Of course outside of peak hour is not quite as crazy but I would still definitely rate the Moscow metro experience as more hilarious than traumatic, at least with a little hindsight!

Sunday, July 22, 2012

The Red Arrow Train

For me, one of the biggest drawing cards for Russia was its rich and enigmatic history. I love the idea of diving into a culture that has such a vivid past which is still apparent in its present, so when I found out about The Red Arrow train, I just couldn't resist.

The train provides an overnight service between St. Petersburg and Moscow and is the oldest in Russia, earning it the title of train number one on all tickets and departure boards (number two does the reverse trip nightly as well).

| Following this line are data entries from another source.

(* ===== verification/Ballot.v ===== *)
(** * Ballot: counting the votes of a quorum

    Models [src/braft/ballot.h] and [src/braft/ballot.cpp].  The iterator that
    [find_peer] returns is an index, [None] standing for [end()]. *)

From S2P Require Import Prelude Types.

Record PosHint : Set := mkPosHint { pos0 : Z; pos1 : Z }.

(** [PosHint()]. *)
Definition PosHint_default : PosHint := mkPosHint (-1) (-1).

Record UnfoundPeerId : Set := mkUnfound { peer_id : PeerId; found : bool }.

Record Ballot : Set := mkBallot {
  _peers : list UnfoundPeerId;
  _quorum : Z;
  _old_peers : list UnfoundPeerId;
  _old_quorum : Z
}.

(** [Ballot()]. *)
Definition Ballot_default : Ballot := mkBallot [] 0 [] 0.

Definition UnfoundPeerId_of (p : PeerId) : UnfoundPeerId := mkUnfound p false.

(** [Ballot::init]; [old_conf] is a pointer. *)
Definition init (conf : Configuration) (old_conf : option Configuration) : Ballot :=
  let peers := map UnfoundPeerId_of conf in
  let quorum := zlen peers / 2 + 1 in
  match old_conf with
  | None => mkBallot peers quorum [] 0
  | Some oc =>
      let old_peers := map UnfoundPeerId_of oc in
      mkBallot peers quorum old_peers (zlen old_peers / 2 + 1)
  end.

(** The linear scan of [find_peer]. *)
Fixpoint scan_peer (peer : PeerId) (peers : list UnfoundPeerId) : option nat :=
  match peers with
  | [] => None
  | u :: peers' => if peer_eqb u.(peer_id) peer then Some 0%nat else S <$> scan_peer peer peers'
  end.

(** [Ballot::find_peer]: the hint is used when it points at the peer. *)
Definition find_peer (peer : PeerId) (peers : list UnfoundPeerId) (pos_hint : Z) : option nat :=
  if (pos_hint <? 0) || (zlen peers <=? pos_hint)
     || negb (from_option (fun u => peer_eqb u.(peer_id) peer) false (zget peers pos_hint))
  then scan_peer peer peers
  else Some (Z.to_nat pos_hint).

(** One half of [Ballot::grant]: mark the peer and count the quorum down. *)
Definition grant_in (peer : PeerId) (peers : list UnfoundPeerId) (quorum hint : Z)
  : list UnfoundPeerId * Z * Z :=
  match find_peer peer peers hint with
  | None => (peers, quorum, -1)
  | Some i =>
      match peers !! i with
      | Some u =>
          if u.(found) then (peers, quorum, Z.of_nat i)
          else (<[i := mkUnfound u.(peer_id) true]> peers, quorum - 1, Z.of_nat i)
      | None => (peers, quorum, Z.of_nat i)
      end
  end.

(** [Ballot::grant(peer, hint)]. *)
Definition grant (b : Ballot) (peer : PeerId) (hint : PosHint) : Ballot * PosHint :=
  let '(ps, q, p0) := grant_in peer b.(_peers) b.(_quorum) hint.(pos0) in
  match b.(_old_peers) with
  | [] => (mkBallot ps q [] b.(_old_quorum), mkPosHint p0 (-1))
  | _ =>
      let '(ops, oq, p1) := grant_in peer b.(_old_peers) b.(_old_quorum) hint.(pos1) in
      (mkBallot ps q ops oq, mkPosHint p0 p1)
  end.

(** [Ballot::grant(peer)]. *)
Definition grant_nohint (b : Ballot) (peer : PeerId) : Ballot :=
  (grant b peer PosHint_default).1.

(** [Ballot::granted]. *)
Definition granted (b : Ballot) : bool := (b.(_quorum) <=? 0) && (b.(_old_quorum) <=? 0).

(** ** Specification: the set of peers that granted *)

Definition grants_of (gs : list PeerId) (p : PeerId) : bool := existsb (peer_eqb p) gs.
Arguments grants_of : simpl never.

(** A majority of [conf] is among the peers [gs]. *)
Definition majority (conf : Configuration) (gs : list PeerId) : Prop :=
  zlen conf / 2 + 1 <= zlen (filter (fun p => grants_of gs p = true) conf).

(** What a ballot over [conf] (and [old_conf] in the joint stage) promises. *)
Definition quorum_granted (conf : Configuration) (old_conf : option Configuration)
    (gs : list PeerId) : Prop :=
  majority conf gs /\ match old_conf with None => True | Some oc => majority oc gs end.

(** The half-ballot a list of grants leads to. *)
Definition half_of (conf : Configuration) (gs : list PeerId) : list UnfoundPeerId :=
  map (fun p => mkUnfound p (grants_of gs p)) conf.

Definition half_quorum (conf : Configuration) (gs : list PeerId) : Z :=
  zlen conf / 2 + 1 - zlen (filter (fun p => grants_of gs p = true) conf).

(** The ballot that stands for the grants [gs]. *)
Definition ballot_of (conf : Configuration) (old_conf : option Configuration)
    (gs : list PeerId) : Ballot :=
  mkBallot (half_of conf gs) (half_quorum conf gs)
    (from_option (fun oc => half_of oc gs) [] old_conf)
    (from_option (fun oc => half_quorum oc gs) 0 old_conf).

(** ** Lemmas *)

Section lemmas.
Context `{EPO : EndPointOrder}.

Lemma scan_peer_half conf gs p :
  scan_peer p (half_of conf gs) = fst <$> list_find (fun q => peer_eqb q p = true) conf.
Proof.
  unfold half_of. induction conf as [|q conf IH]; [done|].
  simpl. case_decide as Hq; simpl.
  - by rewrite Hq.
  - apply not_true_is_false in Hq. rewrite Hq, IH.
    by destruct (list_find _ conf) as [[i r]|].
Qed.

(** In a configuration the position of a peer is unique. *)
Lemma conf_position_unique conf p i j u v :
  conf_wf conf -> conf !! i = Some u -> conf !! j = Some v ->
  peer_eqb u p = true -> peer_eqb v p = true -> i = j.
Proof.
  intros Hwf. revert i j. induction conf as [|q conf IH]; intros i j; [done|].
  assert (forall k w, conf !! k = Some w -> peer_eqb q p = true -> peer_eqb w p = true -> False) as Hhd.
  { intros k w Hk Hq%peer_eqb_true Hw%peer_eqb_true. pose proof (conf_wf_head _ _ Hwf) as Hnot.
    rewrite Hq, <- Hw, contains_elem in Hnot; [done|]. by eapply list_elem_of_lookup_2. }
  destruct i as [|i], j as [|j]; simpl; intros Hi Hj Hu Hv; simplify_eq; try done.
  - exfalso. by eapply Hhd.
  - exfalso. by eapply Hhd.
  - f_equal. eapply IH; eauto using conf_wf_tail.
Qed.

Lemma find_peer_half conf gs p hint :
  conf_wf conf ->
  find_peer p (half_of conf gs) hint = fst <$> list_find (fun q => peer_eqb q p = true) conf.
Proof.
  intros Hwf. unfold find_peer. destruct (_ || _) eqn:Hb; [apply scan_peer_half|].
  rewrite !orb_false_iff, negb_false_iff in Hb. destruct Hb as [[Hlo Hhi] Hat].
  destruct (zget (half_of conf gs) hint) as [u|] eqn:Hu; [|done]. simpl in Hat.
  apply zget_Some in Hu as [_ Hu]. unfold half_of in Hu.
  rewrite list_lookup_fmap in Hu. destruct (conf !! Z.to_nat hint) as [q|] eqn:Hq; [|done].
  injection Hu as <-. simpl in Hat.
  destruct (list_find (fun q => peer_eqb q p = true) conf) as [[i r]|] eqn:Hf; simpl.
  - apply list_find_Some in Hf as (Hi & Hr & _). f_equal. by eapply conf_position_unique.
  - apply list_find_None in Hf. rewrite Forall_forall in Hf.
    exfalso. eapply Hf; [|exact Hat]. by eapply list_elem_of_lookup_2.
Qed.

Lemma grants_of_cons p gs q : grants_of (p :: gs) q = peer_eqb q p || grants_of gs q.
Proof. done. Qed.

(** Granting a peer that is not in the configuration changes nothing. *)
Lemma half_absent conf gs p :
  Forall (fun q => peer_eqb q p <> true) conf ->
  half_of conf (p :: gs) = half_of conf gs /\ half_quorum conf (p :: gs) = half_quorum conf gs.
Proof.
  intros Hall. unfold half_of, half_quorum. split.
  - apply map_ext_in. intros q Hq%list_elem_of_In. rewrite Forall_forall in Hall.
    by rewrite grants_of_cons, (not_true_is_false _ (Hall q Hq)).
  - f_equal. f_equal. induction Hall as [|q conf Hq Hall IH]; [done|].
    rewrite !filter_cons, grants_of_cons, (not_true_is_false _ Hq). simpl. by rewrite IH.
Qed.

Lemma zlen_half conf gs : zlen (half_of conf gs) = zlen conf.
Proof. unfold zlen, half_of. by rewrite length_map. Qed.

Lemma half_quorum_app c1 c2 gs n :
  n - zlen (filter (fun p => grants_of gs p = true) (c1 ++ c2)) =
  n - zlen (filter (fun p => grants_of gs p = true) c1)
    - zlen (filter (fun p => grants_of gs p = true) c2).
Proof. rewrite filter_app, zlen_app. lia. Qed.

(** Granting a peer at its only position. *)
Lemma half_present c1 q c2 gs p :
  peer_eqb q p = true ->
  Forall (fun r => peer_eqb r p <> true) c1 -> Forall (fun r => peer_eqb r p <> true) c2 ->
  half_of (c1 ++ q :: c2) (p :: gs) = half_of c1 gs ++ mkUnfound q true :: half_of c2 gs /\
  half_quorum (c1 ++ q :: c2) (p :: gs) =
    half_quorum (c1 ++ q :: c2) gs - (if grants_of gs q then 0 else 1).
Proof.
  intros Hq H1 H2. unfold half_quorum. rewrite !half_quorum_app, !filter_cons, grants_of_cons, Hq.
  destruct (half_absent _ gs _ H1) as [Hh1 Hq1], (half_absent _ gs _ H2) as [Hh2 Hq2].
  unfold half_quorum in Hq1, Hq2. simpl. split.
  - unfold half_of in *. rewrite map_app. simpl. by rewrite grants_of_cons, Hq, Hh1, Hh2.
  - case_decide as Hg; [rewrite Hg|rewrite (not_true_is_false _ Hg)];
      rewrite ?zlen_cons; lia.
Qed.

Lemma grant_in_half conf gs p hint :
  conf_wf conf ->
  exists pos, grant_in p (half_of conf gs) (half_quorum conf gs) hint =
    (half_of conf (p :: gs), half_quorum conf (p :: gs), pos).
Proof.
  intros Hwf. unfold grant_in. rewrite find_peer_half by done.
  destruct (list_find (fun q => peer_eqb q p = true) conf) as [[i q]|] eqn:Hf; simpl.
  - apply list_find_Some in Hf as (Hi & Hq & Hbefore).
    assert (exists c1 c2, conf = c1 ++ q :: c2 /\ length c1 = i) as (c1 & c2 & -> & <-).
    { exists (take i conf), (drop (S i) conf). split; [by rewrite take_drop_middle|].
      rewrite length_take. apply lookup_lt_Some in Hi. lia. }
    assert (forall j r, (c1 ++ q :: c2) !! j = Some r -> peer_eqb r p = true -> j = length c1) as Huniq.
    { intros j r Hj Hr. by eapply conf_position_unique. }
    assert (Forall (fun r => peer_eqb r p <> true) c1) as H1.
    { apply Forall_lookup. intros j r Hj Hr. pose proof (lookup_lt_Some _ _ _ Hj).
      rewrite (Huniq j r) in H; [lia| |done]. by apply lookup_app_l_Some. }
    assert (Forall (fun r => peer_eqb r p <> true) c2) as H2.
    { apply Forall_lookup. intros j r Hj Hr.
      assert (S (length c1 + j) = length c1) as ?; [|lia]. eapply Huniq; [|done].
      rewrite lookup_app_r by lia. by replace (S (length c1 + j) - length c1)%nat with (S j) by lia. }
    destruct (half_present c1 q c2 gs p Hq H1 H2) as [Hh Hhq].
    assert (half_of (c1 ++ q :: c2) gs = half_of c1 gs ++ mkUnfound q (grants_of gs q) :: half_of c2 gs) as Hcur.
    { unfold half_of. by rewrite map_app. }
    assert (length (half_of c1 gs) = length c1) as Hlen by (unfold half_of; by rewrite length_map).
    rewrite Hcur, Hh, Hhq, <- Hlen, list_lookup_middle by done. simpl.
    destruct (grants_of gs q); eexists; [by rewrite Z.sub_0_r|].
    rewrite <- (Nat.add_0_r (length (half_of c1 gs))) at 1. by rewrite insert_app_r.
  - apply list_find_None in Hf. destruct (half_absent _ gs _ Hf) as [-> ->]. by eexists.
Qed.

Lemma init_ballot_of conf old_conf : init conf old_conf = ballot_of conf old_conf [].
Proof.
  unfold init, ballot_of, half_quorum.
  assert (forall c, filter (fun p => grants_of [] p = true) c = []) as Hnil.
  { intros c. induction c as [|p c IH]; [done|]. by rewrite filter_cons. }
  assert (forall c, zlen (map UnfoundPeerId_of c) = zlen c) as Hlen.
  { intros c. unfold zlen. by rewrite length_map. }
  destruct old_conf as [oc|]; simpl; rewrite !Hnil, !Hlen, ?Z.sub_0_r; done.
Qed.
(* ===== verification/SegmentProofs.v ===== *)
(** * SegmentProofs: what a segment keeps

    A segment holds a list of entries when its file is their encodings, one
    after the other, with the index of offsets and terms that goes with them,
    and possibly the beginning of an entry whose write did not finish.  Reading,
    appending, truncating and loading are proved against that. *)

From S2P Require Import LogStorage ConfigurationManager Segment Types PeerText Disk EntryCodec Prelude.

Section segment.
Context `{IT : IpText, RP : RawPack, CS : Checksums, PB : ConfigurationPBMeta, EPO : EndPointOrder}.
Context (flags : Flags) (reads : positive -> nat -> nat -> list ReadOutcome).

(** ** The bytes of a list of entries *)
Definition enc (t : CheckSumType) (e : LogEntry) : IOBuf := default [] (encode_entry t e).
Definition enc_all (t : CheckSumType) (es : list LogEntry) : IOBuf := concat (map (enc t) es).

(** The offsets and terms of entries written from [off] on. *)
Fixpoint table (t : CheckSumType) (off : nat) (es : list LogEntry) : list (nat * Z) :=
  match es with
  | [] => []
  | e :: es => (off, e.(id).(term)) :: table t (off + length (enc t e)) es
  end.

(** The beginning of an entry, not all of it. *)
Definition torn (t : CheckSumType) (junk : IOBuf) : Prop :=
  junk = [] \/ exists e k, storable e /\ (k < length (enc t e))%nat /\ junk = take k (enc t e).

Lemma enc_parts t e :
  storable e -> exists d, entry_data e = Some d /\ zlen d < 2 ^ 32 /\ - 2 ^ 63 <= e.(id).(term) < 2 ^ 63 /\
    encode_entry t e = Some (enc t e) /\ enc t e = pack_header t e.(type) e.(id).(term) d ++ d /\
    length (enc t e) = (ENTRY_HEADER_SIZE + length d)%nat.
Proof.
  intros (_ & Ht & d & Hd & Hl). exists d. unfold enc, encode_entry. rewrite Hd. cbn [mbind option_bind from_option Datatypes.id].
  repeat (split; [done|]). by rewrite length_app, pack_header_length.
Qed.

Lemma enc_all_app t es es' : enc_all t (es ++ es') = enc_all t es ++ enc_all t es'.
Proof. unfold enc_all. by rewrite map_app, concat_app. Qed.
Lemma enc_all_cons t e es : enc_all t (e :: es) = enc t e ++ enc_all t es.
Proof. done. Qed.

Lemma table_app t off es es' : table t off (es ++ es') = table t off es ++ table t (off + length (enc_all t es)) es'.
Proof.
  revert off. induction es as [|e es IH]; intros off; cbn [table app]; [by rewrite Nat.add_0_r|].
  rewrite IH. rewrite enc_all_cons, length_app. by rewrite Nat.add_assoc.
Qed.

Lemma table_length t off es : length (table t off es) = length es.
Proof. revert off. induction es as [|e es IH]; intros off; cbn; [done|]. by rewrite IH. Qed.

Lemma table_lookup t es i e :
  es !! i = Some e -> table t 0 es !! i = Some (length (enc_all t (take i es)), e.(id).(term)).
Proof.
  intros He. rewrite <- (take_drop_middle es i e He) at 1. rewrite table_app.
  apply lookup_lt_Some in He. rewrite lookup_app_r; rewrite table_length, length_take, Nat.min_l by lia; [|done].
  by rewrite Nat.sub_diag.
Qed.

Lemma table_take t es n : take n (table t 0 es) = table t 0 (take n es).
Proof.
  rewrite <- (take_drop n es) at 1. rewrite table_app. destruct (decide (n <= length es)%nat).
  - rewrite take_app_le by (rewrite table_length, length_take; lia). apply take_ge. rewrite table_length, length_take. lia.
  - rewrite (drop_ge es) by lia. rewrite app_nil_r. apply take_ge. rewrite table_length, length_take. lia.
Qed.

Lemma enc_all_split t es i e :
  es !! i = Some e -> enc_all t es = enc_all t (take i es) ++ enc t e ++ enc_all t (drop (S i) es).
Proof. intros He. rewrite <- (take_drop_middle es i e He) at 1. by rewrite enc_all_app, enc_all_cons. Qed.

Lemma enc_all_take_S t es i e :
  es !! i = Some e -> length (enc_all t (take (S i) es)) = (length (enc_all t (take i es)) + length (enc t e))%nat.
Proof. intros He. rewrite (take_S_r _ _ _ He), enc_all_app, length_app, enc_all_cons, length_app. cbn. lia. Qed.

(** ** The segment invariant *)

(** The file goes by the name of the segment, or, when closing it failed half
    way, still by the name of an open one. *)
Definition seg_named (d : Disk FileName) (s : Segment) (inode : positive) : Prop :=
  d.(names) !! file_name s = Some inode \/
  (s.(_is_open) = false /\ d.(names) !! open_name s = Some inode /\ d.(names) !! closed_name s = None).

Record seg_holds (d : Disk FileName) (s : Segment) (es : list LogEntry) (junk : IOBuf) (inode : positive) : Prop := {
  sh_fd : s.(_fd) = Some inode;
  sh_name : seg_named d s inode;
  sh_content : content d inode = enc_all s.(_checksum_type) es ++ junk;
  sh_table : s.(_offset_and_term) = table s.(_checksum_type) 0 es;
  sh_bytes : s.(_bytes) = length (enc_all s.(_checksum_type) es);
  sh_last : s.(_last_index) = s.(_first_index) + zlen es - 1;
  sh_contiguous : contiguous s.(_first_index) es;
  sh_storable : Forall storable es
}.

Known as 'Krasnya Strela' in Russian it has run daily since its inception in 1931, only pausing between 1941 and 1943 during the Seige of Leningrad.

In Soviet times, The Red Arrow carried the Communist Party elite between the country's two main cities and this historic feel is still very obvious, from the red and gold colour scheme, to the hammer and sickle emblems stamped into the cast metal cups that sat next to the little vase of flowers on our table.

The experience is even topped off with the train's own imperialistic sounding theme song that plays proudly as it pulls away from the platform just before midnight.

As we were in second class we were joined by two other passengers, and while like most of the Russians we encountered neither spoke much English, both were polite and friendly, and clearly pros at taking down the cabin's folding bunk beds.

We awoke to a little packed breakfast of bread rolls, cheese and salami, but if it hadn't been for the wale up call I could have happily stayed snuggled in my little bed enjoying the lulling rock of the train for hours more.

Would I recommend The Red Arrow train? If you're into the history and want a bit of an experience, absolutely. Yes it was a bit kitsch but I love kitsch and while there are plenty of night trains that do the same route for a slightly lesser fee, for me the history geek out moment it provided was priceless.